------ Input data ------

(** The guard of the operations that read the Vault. *)
Definition not_unlocked (r : Runtime P) : bool :=
  negb (State.eqb (state_ r) State.kUnlocked) || negb (vmk_present_ r) || negb (has_vault_ r).

(** Their common body: decrypt and decode the current envelope, or the
    status with which they fail after [fatal_security_error]. *)
Definition read_vault (r : Runtime P) : VaultPlaintext + Status :=
  match decrypt_vault (envelope_ r) (vmk_ r) with
  | None => inr kAuthenticationFailed
  | Some encoded_plaintext =>
    match decode_plaintext encoded_plaintext with
    | None => inr kCorrupt
    | Some (plaintext, decoded_format) =>
      if negb (decoded_format =? vault_format_version (envelope_ r)) then inr kCorrupt
      else inl plaintext
    end
  end.

Definition find_credential (credential_id : bytes) (plaintext : VaultPlaintext)
    : option CredentialRecord :=
  snd <$> list_find (λ c, VaultFormat.credential_id c = credential_id) (credentials plaintext).

Definition metadata_of (c : CredentialRecord) : CredentialMetadata :=
  mkCredentialMetadata (credential_id c) (issuer c) (account c) (display_name c) (manual_order c).

Definition list_credentials : op (Status * list CredentialMetadata) := fn (
  r ← get_state;
  leave_if (negb (initialized_ r)) (kNotReady, []);;
  leave_if (not_unlocked r) (kLocked, []);;
  match read_vault r with
  | inr status => call fatal_security_error;; leave (status, [])
  | inl plaintext =>
    mret (kOk, stable_sort_by cm_manual_order (metadata_of <$> credentials plaintext))
  end).

Definition set_last_used (credential_id : bytes) : op Status := fn (
  r ← get_state;
  leave_if (negb (initialized_ r)) kNotReady;;
  leave_if (not_unlocked r) kLocked;;
  match read_vault r with
  | inr status => call fatal_security_error;; leave status
  | inl plaintext =>
    leave_if (negb (existsb (λ c, bool_decide (VaultFormat.credential_id c = credential_id))
                      (credentials plaintext))) kNotFound;;
    status ← call (store (persist_last_used (Some credential_id)));
    (if is_ok status then modify (λ r, r <| last_used_ := Some credential_id |>) else mret tt);;
    mret status
  end).

Definition factory_reset : op Status := fn (
  r ← get_state;
  leave_if (negb (initialized_ r)) kNotReady;;
  modify clear_unlock_session_state;;
  status ← call (store erase_all);
  if negb (is_ok status) then
    modify (λ r, r <| state_ := State.kError |> <| recovery_reset_allowed_ := false |>);;
    leave status
  else
    modify (λ r, r <| schema_ready_ := false |> <| has_vault_ := false |>
      <| recovery_reset_allowed_ := false |> <| envelope_ := empty_envelope |>
      <| last_used_ := None |> <| state_ := State.kUnprovisioned |>);;
    mret kOk).

Section Consumers.
(** The state a consumer acts on. *)
Context {C : Type}.

(** A runtime operation next to the consumer's state. *)
Definition on_runtime {A} (f : op A) : Runtime P * C → A * (Runtime P * C) := λ s,
  let '(a, r) := f (fst s) in (a, (r, snd s)).
Definition on_consumer {A} (f : C → A * C) : Runtime P * C → A * (Runtime P * C) := λ s,
  let '(a, c) := f (snd s) in (a, (fst s, c)).

(** [None] is the empty [std::function]. *)
Definition with_credential (credential_id : bytes)
    (consumer : option (CredentialRecord → C → Status * C))
    : Runtime P * C → Status * (Runtime P * C) := fn (
  s ← get_state;
  let r := fst s in
  leave_if (negb (initialized_ r)) kNotReady;;
  leave_if (not_unlocked r) kLocked;;
  match consumer with
  | None => leave kInvalidArgument
  | Some consumer =>
    match read_vault r with
    | inr status => call (on_runtime fatal_security_error);; leave status
    | inl plaintext =>
      match find_credential credential_id plaintext with
      | None => leave kNotFound
      | Some found =>
        status ← call (on_consumer (consumer found));
        leave_if (negb (is_ok status)) status;;
        last_used_status ← call (on_runtime (store (persist_last_used (Some credential_id))));
        leave_if (negb (is_ok last_used_status)) last_used_status;;
        modify (λ s, (fst s <| last_used_ := Some credential_id |>, snd s));;
        mret status
      end
    end
  end).
Lemma stage_and_flip_spec h slot blob e s st s' :
  handles (view s) !! h = Some kNamespace →
  stage_and_flip h slot blob e s = (st, s') →
  grows (flips (view s) slot blob e) s s' ∧ flips (view s) slot blob e (view s') ∧
  (st = kOk → decode_envelope blob = (kOk, e) ∧ pending (view s') = [] ∧
     visible (view s') = apply_write (apply_write (visible (view s)) (blob_write slot blob)) (slot_write slot)).
Proof.
  intros Hh E. unfold stage_and_flip, close_and_leave in E. exec_step E.
  edestruct (set_and_commit_written h (nvs_set_blob h (if slot =? 0 then kSlot0Key else kSlot1Key) blob)
    (blob_write slot blob) s a s0) as (Hh1 & HG & Hw & Hok); [|done|].
  { intros e1 s1 E1. split; [eapply (grows_call (nvs_set_blob (N:=N) h _ blob)); [exact E1|done]|].
    by eapply nvs_set_blob_law in E1. }
  assert (HG1 : grows (flips (view s) slot blob e) s s0).
  { eapply grows_weaken; [|done]. intros v. by left. }
  assert (HK1 : flips (view s) slot blob e (view s0)) by by left.
  rewrite <- Hh1 in Hh. clear Hh1. rename Hh into Hh1.
  exec_step E.
  { exec E; quiet_calls. edestruct (grows_quiet (flips (view s) slot blob e)) as [? ?];
      eauto using flips_same. split_and!; try done. intros ?%map_error_ok. by subst. }
  assert (a = ESP_OK) as -> by by apply negb_false_iff, bool_decide_eq_true in Eb.
  destruct (Hok eq_refl) as [Hc1 Hp1].
  exec_step E. destruct a as [st1 staged].
  pose proof (read_blob_spec _ _ _ _ _ _ Hh1 Ef0) as [(Hs2 & Hh2 & _) Hstaged].
  apply read_blob_quiet in Ef0.
  edestruct (grows_quiet (flips (view s) slot blob e)) as [HG2 HK2]; eauto using flips_same.
  exec_step E. exec_step E.
  { exec E; quiet_calls. edestruct (grows_quiet (flips (view s) slot blob e) s s1) as [? ?];
      eauto using flips_same. split_and!; try done. intros Hst. destruct (is_ok s2) eqn:Est; [done|by subst]. }
  nvs_bools. subst s2.
  assert (st1 = kOk /\ decode_envelope staged = (kOk, v)) as [-> Hd].
  { destruct (is_ok st1) eqn:Est; [apply is_ok_true in Est as ->; done|]. by injection Em as ->. }
  clear Em. match goal with H : NvsPersistence.same_envelope _ _ = true |- _ => apply same_envelope_eq in H as -> end.
  assert (staged = blob) as ->.
  { specialize (Hstaged eq_refl). unfold visible in Hstaged. rewrite Hc1, Hp1 in Hstaged.
    cbn in Hstaged. unfold at_key in Hstaged. fold (slot_key slot) in Hstaged.
    rewrite lookup_insert_eq in Hstaged. by injection Hstaged. }
  exec_step E.
  assert (Hv1 : visible (view s1) = apply_write (visible (view s)) (blob_write slot blob)).
  { rewrite (visible_same _ _ Hs2). unfold visible. by rewrite Hc1, Hp1. }
  rewrite <- Hh2 in Hh1.
  edestruct (set_and_commit_written h (nvs_set_u8 h kActiveSlotKey slot)
    (slot_write slot) s1 a s2) as (Hh3 & HG3 & Hw3 & Hok3); [|done|].
  { intros e1 s3 E1. split; [eapply (grows_call (nvs_set_u8 (N:=N) h _ slot)); [exact E1|done]|].
    by eapply nvs_set_u8_law in E1. }
  assert (HF : ∀ v, written (view s1) (slot_write slot) v → flips (view s) slot blob e v).
  { intros v Hv. right. exists (view s1). destruct Hs2 as [Hc2 Hp2]. split_and!; congruence || done. }
  exec E. quiet_calls.
  edestruct (grows_quiet (flips (view s) slot blob e) s s2) as [HG4 HK4]; eauto using flips_same.
  { eapply grows_trans; [done|]. by eapply grows_weaken. }
  split_and!; try done. intros ->%map_error_ok. split; [done|].
  destruct (Hok3 eq_refl) as [Hc3 Hp3]. match goal with H : quiet s2 s' |- _ => destruct H as [Hs4 _] end.
  split; [destruct Hs4; congruence|].
  rewrite (visible_same _ _ Hs4), <- Hv1, <- Hc3. unfold visible. by rewrite Hp3.
Qed.

Definition inactive_slot (active : option (Z * VaultEnvelope)) : Z :=
  match active with Some (slot, _) => 1 - slot | None => 0 end.

(** Every state of a replacement started with view [v0]. *)
Definition ready v0 (g : Z) (e : VaultEnvelope) active blob : Prop :=
  at_key (visible v0) kSchemaKey = Some (VU32 kStorageSchemaVersion) ∧
  stored_active (visible v0) = Some active ∧ replace_mismatch g e active = false ∧
  encode_envelope e = (kOk, blob).

Definition visits v0 (g : Z) (e : VaultEnvelope) (v : NvsView) : Prop :=
  same_values v0 v ∨
  ∃ active blob, ready v0 g e active blob ∧ flips v0 (inactive_slot active) blob e v.

Lemma visits_same v0 g e v v' : visits v0 g e v → same_values v v' → visits v0 g e v'.
Proof.
  intros [Hs|(a & b & Hr & Hf)] Hs'; [left; by eapply same_values_trans|].
  right. exists a, b. split; [done|]. by eapply flips_same.
Qed.

Lemma flips_start v0 v1 slot blob e v :
  same_values v0 v1 → flips v1 slot blob e v → flips v0 slot blob e v.
Proof.
  intros Hs. pose proof Hs as [Hc Hp].
  intros [Hw|(v2 & Hc2 & Hp2 & Hd & Hw)].
  - left. unfold written in *. rewrite (visible_same _ _ Hs), Hc, Hp in Hw. done.
  - right. exists v2. rewrite <- (visible_same _ _ Hs). done.
Qed.
(* ===== verification/Psa.v ===== *)
(** * The cryptographic services

    PSA crypto, mbed TLS and the hardware generator as the session component
    calls them: operations on a key store [K].  [PsaLaws] states what is relied
    on: which calls create and destroy keys, and what a successful verification
    or key agreement means in terms of the keys stored.  AES-GCM is the class
    [MbedtlsGcm] of [VaultCrypto]. *)

From S2P Require Import Prelude Bytes.

(** A volatile key: an imported public key or a key pair, known by its public
    point. *)
Inductive psa_key := PublicKey (point : bytes) | KeyPair (point : bytes).

(** [psa_import_key] and [psa_generate_key] return the key identifier on
    [PSA_SUCCESS]; the other calls return whether they succeeded and what they
    wrote. *)
Class Psa (K : Type) := {
  esp_fill_random : nat → K → bytes * K;
  psa_crypto_init : K → bool * K;
  psa_import_key : bytes → K → option Z * K;
  psa_generate_key : K → option Z * K;
  psa_destroy_key : Z → K → bool * K;
  psa_export_public_key : Z → K → (bool * bytes) * K;
  psa_hash_compute : bytes → K → (bool * bytes) * K;
  psa_verify_hash : Z → bytes → bytes → K → bool * K;
  psa_raw_key_agreement : Z → bytes → K → (bool * bytes) * K;
  mbedtls_hkdf : ∀ (salt secret info : bytes), Z * bytes;
}.

Class PsaLaws (K : Type) `{Psa K} := {
  psa_keys : K → gmap Z psa_key;
  (** The mathematics behind the calls. *)
  on_curve : bytes → Prop;
  sha256 : bytes → bytes;
  signs : bytes → bytes → bytes → Prop;
  ecdh : bytes → bytes → bytes;
  ecdh_sym a b : ecdh a b = ecdh b a;
  random_law n k bs k' : esp_fill_random n k = (bs, k') →
    psa_keys k' = psa_keys k ∧ length bs = n;
  init_law k b k' : psa_crypto_init k = (b, k') → psa_keys k' = psa_keys k;
  import_law point k r k' : psa_import_key point k = (r, k') →
    match r with
    | None => psa_keys k' = psa_keys k
    | Some id => psa_keys k !! id = None ∧ id ≠ 0 ∧ on_curve point ∧
                 psa_keys k' = <[id := PublicKey point]> (psa_keys k)
    end;
  generate_law k r k' : psa_generate_key k = (r, k') →
    match r with
    | None => psa_keys k' = psa_keys k
    | Some id => psa_keys k !! id = None ∧ id ≠ 0 ∧
                 ∃ point, psa_keys k' = <[id := KeyPair point]> (psa_keys k)
    end;
  destroy_law id k b k' : psa_destroy_key id k = (b, k') → psa_keys k' = delete id (psa_keys k);
  export_law id k ok point k' : psa_export_public_key id k = ((ok, point), k') →
    psa_keys k' = psa_keys k ∧ (ok = true → psa_keys k !! id = Some (KeyPair point));
  hash_law message k ok digest k' : psa_hash_compute message k = ((ok, digest), k') →
    psa_keys k' = psa_keys k ∧ (ok = true → digest = sha256 message);
  verify_law id digest sig k ok k' : psa_verify_hash id digest sig k = (ok, k') →
    psa_keys k' = psa_keys k ∧
    (ok = true → ∃ point, psa_keys k !! id = Some (PublicKey point) ∧ signs point digest sig);
  agreement_law id peer k ok secret k' : psa_raw_key_agreement id peer k = ((ok, secret), k') →
    psa_keys k' = psa_keys k ∧
    (ok = true → ∃ point, psa_keys k !! id = Some (KeyPair point) ∧ secret = ecdh point peer);
}.

(** Services that do not run out of resources: they initialise, and the import of
    a point of the curve succeeds. *)
Class PsaReliable (K : Type) `{PsaLaws K} := {
  reliable_init k : fst (psa_crypto_init k) = true;
  reliable_import point k : on_curve point → is_Some (fst (psa_import_key point k));
}.

(** ** A key store in memory

    The keys, the next identifier and a counter for the generator; every call
    succeeds when its arguments are sensible.  Enough to evaluate the
    definitions on concrete inputs. *)

Record ToyKeys := mkToy { toy_keys : gmap Z psa_key; toy_seed : Z }.
#[export] Instance eta_toy : Eta ToyKeys := λ k, mkToy (toy_keys k) (toy_seed k).

Definition fresh_keys : ToyKeys := mkToy ∅ 5.

Definition toy_point (seed : Z) : bytes := 0x04 :: seqZ (seed mod 64) 64.
Definition toy_digest (message : bytes) : bytes :=
  be_bytes 32 (foldl (λ acc b, acc * 257 + b + 1) 1 message).
Definition toy_signature (point digest : bytes) : bytes :=
  toy_digest (point ++ digest) ++ digest.
Definition toy_ecdh (a b : bytes) : bytes :=
  be_bytes 32 (be_value (toy_digest a) + be_value (toy_digest b)).
Definition toy_on_curve (point : bytes) : bool := Nat.eqb (length point) 65.

Definition toy_id (k : ToyKeys) : Z := 1 + foldr Z.max 0 (map_to_list (toy_keys k)).*1.
Definition toy_add (key : psa_key) (k : ToyKeys) : option Z * ToyKeys :=
  (Some (toy_id k), k <| toy_keys := <[toy_id k := key]> (toy_keys k) |>
                      <| toy_seed := toy_seed k + 1 |>).

#[export] Instance toy_psa : Psa ToyKeys := {|
  esp_fill_random n k := (seqZ (toy_seed k mod 100 + 1) (Z.of_nat n), k <| toy_seed := toy_seed k + 7 |>);
  psa_crypto_init k := (true, k);
  psa_import_key point k :=
    if toy_on_curve point then toy_add (PublicKey point) k else (None, k);
  psa_generate_key k := toy_add (KeyPair (toy_point (toy_seed k))) k;
  psa_destroy_key id k := (true, k <| toy_keys := delete id (toy_keys k) |>);
  psa_export_public_key id k :=
    match toy_keys k !! id with
    | Some (KeyPair point) => ((true, point), k)
    | _ => ((false, []), k)
    end;
  psa_hash_compute message k := ((true, toy_digest message), k);
  psa_verify_hash id digest sig k :=
    match toy_keys k !! id with
    | Some (PublicKey point) => (bool_decide (sig = toy_signature point digest), k)
    | _ => (false, k)
    end;
  psa_raw_key_agreement id peer k :=
    match toy_keys k !! id with
    | Some (KeyPair point) => ((true, toy_ecdh point peer), k)
    | _ => ((false, []), k)
    end;
  mbedtls_hkdf salt secret info := (0, toy_digest (salt ++ secret ++ info));
|}.

Lemma toy_ecdh_sym a b : toy_ecdh a b = toy_ecdh b a.
Proof. unfold toy_ecdh. f_equal. lia. Qed.

Lemma toy_id_positive k : 0 < toy_id k.
Proof. unfold toy_id. induction (map_to_list (toy_keys k)).*1; simpl; lia. Qed.

Lemma toy_id_fresh k : toy_keys k !! toy_id k = None.
Proof.
  destruct (toy_keys k !! toy_id k) as [x|] eqn:E; [|done].
  assert (Hin : toy_id k ∈ (map_to_list (toy_keys k)).*1).
  { apply list_elem_of_fmap. exists (toy_id k, x). split; [done|]. by apply elem_of_map_to_list. }
  assert (H : ∀ l i, i ∈ l → i ≤ foldr Z.max 0 l).
  { induction l as [|j l IH]; intros i Hi; [by apply not_elem_of_nil in Hi|].
    apply elem_of_cons in Hi as [->|Hi]; simpl; [lia|]. specialize (IH i Hi). lia. }
  apply H in Hin. unfold toy_id in Hin. lia.
Qed.

#[local] Opaque toy_digest toy_signature toy_ecdh toy_on_curve.

#[export] Instance toy_laws : PsaLaws ToyKeys.
Proof.
  refine {| psa_keys := toy_keys; on_curve := λ p, toy_on_curve p = true; sha256 := toy_digest;
    signs := λ point digest sig, sig = toy_signature point digest; ecdh := toy_ecdh |}.
  - apply toy_ecdh_sym.
  - intros n k bs k' [= <- <-]. split; [done|]. rewrite length_seqZ. lia.
  - by intros k b k' [= <- <-].
  - intros point k r k' E. cbn in E. destruct (toy_on_curve point) eqn:Ep; injection E as <- <-; [|done].
    split_and!; [apply toy_id_fresh|pose proof (toy_id_positive k); lia|done|done].
  - intros k r k' [= <- <-].
    split_and!; [apply toy_id_fresh|pose proof (toy_id_positive k); lia|by eexists].
  - by intros id k b k' [= <- <-].
  - intros id k ok point k' E. cbn in E.
    destruct (toy_keys k !! id) as [[]|]; injection E as <- <- <-; by split.
  - by intros message k ok digest k' [= <- <- <-].
  - intros id digest sig k ok k' E. cbn in E.
    destruct (toy_keys k !! id) as [[]|]; injection E as <- <-; (split; [done|]); intros Hs; try done.
    apply bool_decide_eq_true in Hs. eauto.
  - intros id peer k ok secret k' E. cbn in E.
    destruct (toy_keys k !! id) as [[]|]; injection E as <- <- <-; (split; [done|]); intros Hs; try done.
    eauto.
Defined.

#[export] Instance toy_reliable : PsaReliable ToyKeys.
Proof. constructor; [done|]. intros point k Hp. cbn in Hp |- *. rewrite Hp. by eexists. Qed.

------

▸ **Task prompt**: Return only the stretch of the material above from the line holding "Proof. unfold toy_ecdh. f_equal. lia. Qed." through the line holding "- by intros message", copied exactly.

▸ **Solution**:
Proof. unfold toy_ecdh. f_equal. lia. Qed.

Lemma toy_id_positive k : 0 < toy_id k.
Proof. unfold toy_id. induction (map_to_list (toy_keys k)).*1; simpl; lia. Qed.

Lemma toy_id_fresh k : toy_keys k !! toy_id k = None.
Proof.
  destruct (toy_keys k !! toy_id k) as [x|] eqn:E; [|done].
  assert (Hin : toy_id k ∈ (map_to_list (toy_keys k)).*1).
  { apply list_elem_of_fmap. exists (toy_id k, x). split; [done|]. by apply elem_of_map_to_list. }
  assert (H : ∀ l i, i ∈ l → i ≤ foldr Z.max 0 l).
  { induction l as [|j l IH]; intros i Hi; [by apply not_elem_of_nil in Hi|].
    apply elem_of_cons in Hi as [->|Hi]; simpl; [lia|]. specialize (IH i Hi). lia. }
  apply H in Hin. unfold toy_id in Hin. lia.
Qed.

#[local] Opaque toy_digest toy_signature toy_ecdh toy_on_curve.

#[export] Instance toy_laws : PsaLaws ToyKeys.
Proof.
  refine {| psa_keys := toy_keys; on_curve := λ p, toy_on_curve p = true; sha256 := toy_digest;
    signs := λ point digest sig, sig = toy_signature point digest; ecdh := toy_ecdh |}.
  - apply toy_ecdh_sym.
  - intros n k bs k' [= <- <-]. split; [done|]. rewrite length_seqZ. lia.
  - by intros k b k' [= <- <-].
  - intros point k r k' E. cbn in E. destruct (toy_on_curve point) eqn:Ep; injection E as <- <-; [|done].
    split_and!; [apply toy_id_fresh|pose proof (toy_id_positive k); lia|done|done].
  - intros k r k' [= <- <-].
    split_and!; [apply toy_id_fresh|pose proof (toy_id_positive k); lia|by eexists].
  - by intros id k b k' [= <- <-].
  - intros id k ok point k' E. cbn in E.
    destruct (toy_keys k !! id) as [[]|]; injection E as <- <- <-; by split.
  - by intros message k ok digest k' [= <- <- <-].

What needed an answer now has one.